**Work required:** All lines from the one with "intros S E0 E1 E2 I." through the end of the records below are to be given again exactly, and nothing else.

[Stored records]

Lemma zeros_read_as_zero (s : string) :
  all_chars (Ascii.eqb "0") s = true ->
  exists d, int_body true s = Some d /\ Z.of_uint d = 0.
Proof.
  induction s as [|c s IH]; cbn [all_chars].
  - intros _. exists Decimal.Nil. split; reflexivity.
  - intro A. apply andb_prop in A. destruct A as [A1 A2].
    apply Ascii.eqb_eq in A1. subst c.
    destruct (IH A2) as (d & B & Hd).
    exists (Decimal.D0 d). simpl. rewrite B. split; [reflexivity | exact Hd].
Qed.

Lemma int_of_text_zeros (s : string) :
  all_chars (Ascii.eqb "0") (String "0" s) = true ->
  int_of_text (String "0" s) = Some 0.
Proof.
  intro A. unfold int_of_text. rewrite strip_no_space.
  - cbn [all_chars] in A. apply andb_prop in A. destruct A as [_ A].
    destruct (zeros_read_as_zero s A) as (d & B & Hd).
    unfold int_literal. simpl. rewrite B. simpl. f_equal. exact Hd.
  - apply (all_chars_impl (Ascii.eqb "0")); [|exact A].
    intros c H. apply Ascii.eqb_eq in H. now subst c.
Qed.

Lemma dropwhile_all (p : ascii -> bool) (s : string) :
  all_chars p s = true -> dropwhile p s = "".
Proof.
  induction s as [|c s IH]; simpl; [reflexivity|].
  intro A. apply andb_prop in A. destruct A as [-> A]. now apply IH.
Qed.

(** A legacy dev counter written with zeros only is not read as a dev
    counter: the segment goes to the prerelease reader, which finds neither
    letters nor a serial and raises. *)
Lemma parse_remainder_legacy_zero (zeros : string) (rest : list value) :
  all_chars (Ascii.eqb "0") (String "0" zeros) = true ->
  parse_remainder (VStr (String "0" zeros) :: rest) = Raise ValueError.
Proof.
  intro A. unfold parse_remainder, starts_with_int, int.
  rewrite (int_of_text_zeros zeros A).
  cbn [Z.eqb negb bind first_char]. change (prerelease_marker "0") with true.
  cbv iota. unfold _parse_type, chars. cbn [bind].
  rewrite dropwhile_all; [reflexivity|].
  apply (all_chars_impl (Ascii.eqb "0")); [|exact A].
  intros c H. apply Ascii.eqb_eq in H. now subst c.
Qed.

(** C5, at the input where the source departs from it.  The legacy layout
    with a non-zero counter parses as claimed ("0.10.1.3.g83bef74" gives
    0.10.1 with dev count 3 and hash 83bef74), but with the counter 0
    ("0.10.1.0.g83bef74") [from_pip_string] raises ValueError instead of
    returning dev count 0 with hash 83bef74. *)
Theorem legacy_dev_counter_zero_raises :
  from_pip_string "0.10.1.0.g83bef74" = Raise ValueError
  /\ from_pip_string "0.10.1.3.g83bef74"
     = Ok (Build_version 0 10 1 None None (Some 3) (Some "83bef74")).
Proof. split; reflexivity. Qed.

(** The legacy layout in general: with a counter that [int] reads as a
    non-zero number the version has that dev count and the next component,
    less its first character, as hash; with a counter of zeros it raises. *)
Lemma from_pip_string_legacy
    (s c0 c1 c2 count hash : string) (more : list string)
    (major minor patch n : Z) :
  split_dot s = c0 :: c1 :: c2 :: count :: hash :: more ->
  int_of_text c0 = Some major -> int_of_text c1 = Some minor ->
  int_of_text c2 = Some patch -> int_of_text count = Some n ->
  (n <> 0 ->
   from_pip_string s
   = Ok (Build_version major minor patch None None (Some n)
           (Some (slice_from 1 hash))))
  /\ (all_chars (Ascii.eqb "0") count = true ->
      from_pip_string s = Raise ValueError).
Proof.
  intros S E0 E1 E2 I.
  rewrite (from_pip_string_components s c0 c1 c2 _ _ _ _ S E0 E1 E2).
  cbn [map]. split.
  - intro N. now rewrite (parse_remainder_legacy count hash more n I N).
  - intro A. destruct count as [|c zeros]; [discriminate I|].
    assert (c = "0"%char) as ->.
    { cbn [all_chars] in A. apply andb_prop in A. destruct A as [A _].
      apply Ascii.eqb_eq in A. now subst c. }
    now rewrite (parse_remainder_legacy_zero zeros _ A).
Qed.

**Answer to this exercise:**
  intros S E0 E1 E2 I.
  rewrite (from_pip_string_components s c0 c1 c2 _ _ _ _ S E0 E1 E2).
  cbn [map]. split.
  - intro N. now rewrite (parse_remainder_legacy count hash more n I N).
  - intro A. destruct count as [|c zeros]; [discriminate I|].
    assert (c = "0"%char) as ->.
    { cbn [all_chars] in A. apply andb_prop in A. destruct A as [A _].
      apply Ascii.eqb_eq in A. now subst c. }
    now rewrite (parse_remainder_legacy_zero zeros _ A).
Qed.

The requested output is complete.